The San Francisco Chronicle named her ‘The Most Annoying Celebrity of 2013’, while journalists published articles with lines like, “There’s something about her that rubs me the wrong way.”
What was Hathaway’s hate-worthy quality, according to the trolls? Simply being too good?
“It’s not really Anne Hathaway I ‘hate,’” a journalist for Vice and The New Inquiry wrote. “It’s all the lesser, real-life Anne Hathaways I have known — princessy, theater-schooled girls who have no game and no sex appeal and eat raisins for dessert.”
We can’t help but ask – why do we do this to women? To high achieving, successful women who are having negativity heaped upon them simply for their squeaky-clean exteriors? Especially as it’s an exterior they’re often conditioned to develop.
Is it simply that people can’t help but scoff and criticise someone who emulates perfection (knowingly or unknowingly)? It reeks of tall poppy syndrome, and it’s not just Anne Hathaway who has dealt with it.
The ‘Hathahate’ barrage of 2013 is eerily similar to the #TaylorSwiftIsOverParty hashtag, which trended on Twitter in 2016, and housed tweet after negative tweet. It’s safe to say that the 2010’s have a lot to answer for in the women-bashing department.
In part, Taylor Swift was cancelled off the back of the Kanye West ‘Famous’ song lyric debacle, but there were also a lot of Taylor haters who simply jumped on the bandwagon of her misfortune and used their voices to amplify and detract.
Even now, people are still posting tweets online like, “I don’t know why people like Taylor Swift so much other than she’s pushed down their throats. I think she’s annoying.”
We can’t help but look for flaws in women. Even if that means their key flaw if not being flawed.
Safe to say that the millions of Taylor Swift supporters who fought for tickets at her latest Eras Tour would beg to differ with that tweet.
While it’s true that celebrities must be able to put up with some level of negativity online, this kind of overwhelming onslaught creates a further issue: it limits the opportunities in these women’s respective careers.

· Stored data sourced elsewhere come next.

(** * dag-flow: the C graph evaluator [run_node] and its operation library

    A shallow embedding of [graph_ctypes/source/node.c] (the recursive
    evaluator), [node.h] (the [Node] structure) and
    [graph_python_ctypes/source/library.c] (the operations a node's [fcn]
    field can point to), followed by the properties of the buffer ownership
    protocol and of the operations.

    Modelling choices.
    - A C [double] is a binary64 float: Rocq's primitive [float].
    - A pointer is [NULL] or the base address of a block; the code never
      does pointer arithmetic other than indexing.
    - Memory is typed: [Node] structures live in the [nodes] store,
      [double] arrays in the [mem] store.  Reading or writing outside a
      live block, dereferencing [NULL] and freeing a dead block are
      undefined in C and are a [Fault] here.
    - [int] values are integers of [Z]; the only arithmetic on them that
      can leave the [int] range, [sizes[0] - 1], is checked.
    - [run_node] is recursive on a pointer graph, so the embedding takes a
      bound [fuel] on the depth of nested calls and answers [OutOfFuel]
      when the bound is hit.
    - [sin] and [cosh] come from the C mathematics library, which is not
      part of the repository: they are parameters of the development. *)

From Stdlib Require Import ZArith Floats.PrimFloat.
From stdpp Require Import gmap list.

(** ** Outcomes of a computation *)

Inductive outcome (A : Type) : Type :=
  | Ok (a : A)
  | Fault
  | OutOfFuel.
Arguments Ok {A} a.
Arguments Fault {A}.
Arguments OutOfFuel {A}.

#[global] Instance outcome_ret : MRet outcome := λ A a, Ok a.
#[global] Instance outcome_bind : MBind outcome := λ A B k m,
  match m with
  | Ok a => k a
  | Fault => Fault
  | OutOfFuel => OutOfFuel
  end.

(** An operation of the library either returns or is undefined. *)
Definition lift {A} (o : option A) : outcome A :=
  match o with
  | Some a => Ok a
  | None => Fault
  end.

(** The two monads share what the loop lemmas need. *)
Class MonadOk (M : Type → Type) `{MBind M, MRet M} : Prop := {
  ret_inj {A} (a b : A) : mret (M := M) a = mret b → a = b;
  bind_ret {A B} (k : A → M B) (a : A) : mret a ≫= k = k a;
  bind_ok {A B} (k : A → M B) (m : M A) (b : B) :
    m ≫= k = mret b → ∃ a, m = mret a ∧ k a = mret b
}.

#[global] Instance option_monad_ok : MonadOk option.
Proof.
  split.
  - intros A a b [=]. done.
  - done.
  - intros A B k [a|] b Hb; [by exists a | done].
Qed.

Where both Swift and Hathaway had high-flying careers in stardom, they soon found themselves facing industries that would not accept them.
“A lot of people wouldn’t give me roles because they were so concerned about how toxic my identity had become online,” Hathaway told Vanity Fair.
She was lucky that director Christopher Nolan stuck by her, casting her in Interstellar and also The Dark Knight Rises. Hathaway credits him for keeping her career moving and ensuring she did not “lose momentum” while the hate raged on in the background.
Similarly, Swift went ‘underground’ for a year after she was cancelled online.
“Nobody physically saw me for a year, and that was what I thought they wanted,” she said in her documentary Miss Americana.
“I had to deconstruct an entire belief system, toss it out and reject it. It woke me up from constantly feeling like I was fighting for people’s respect. It was happiness without anyone else’s input.”
Both women, luckily, have fought against negative perception of them, continuing to work and to share their crafts with the people who do appreciate them. Hathaway has become a fashion icon, is still breaking down barriers in the film industry, and continuing to star in movies that she cares about.
Meanwhile, Swift is in the final stages of finishing her Eras Tour, which is one of the most in-demand concerts of all time and has sold out stadium after stadium.
These two stories bear different specifics, but the trajectories are eerily similar.
They share an identical message: that tearing down women just because they are perceived to “annoyingly” lack flaws, no matter how ridiculous it sounds, is something that happens all too frequently.
And that if you search, with all your might, to find flaws in women, maybe it says more about you than it does them.
One final thing: they’ll succeed in spite of the hate anyways.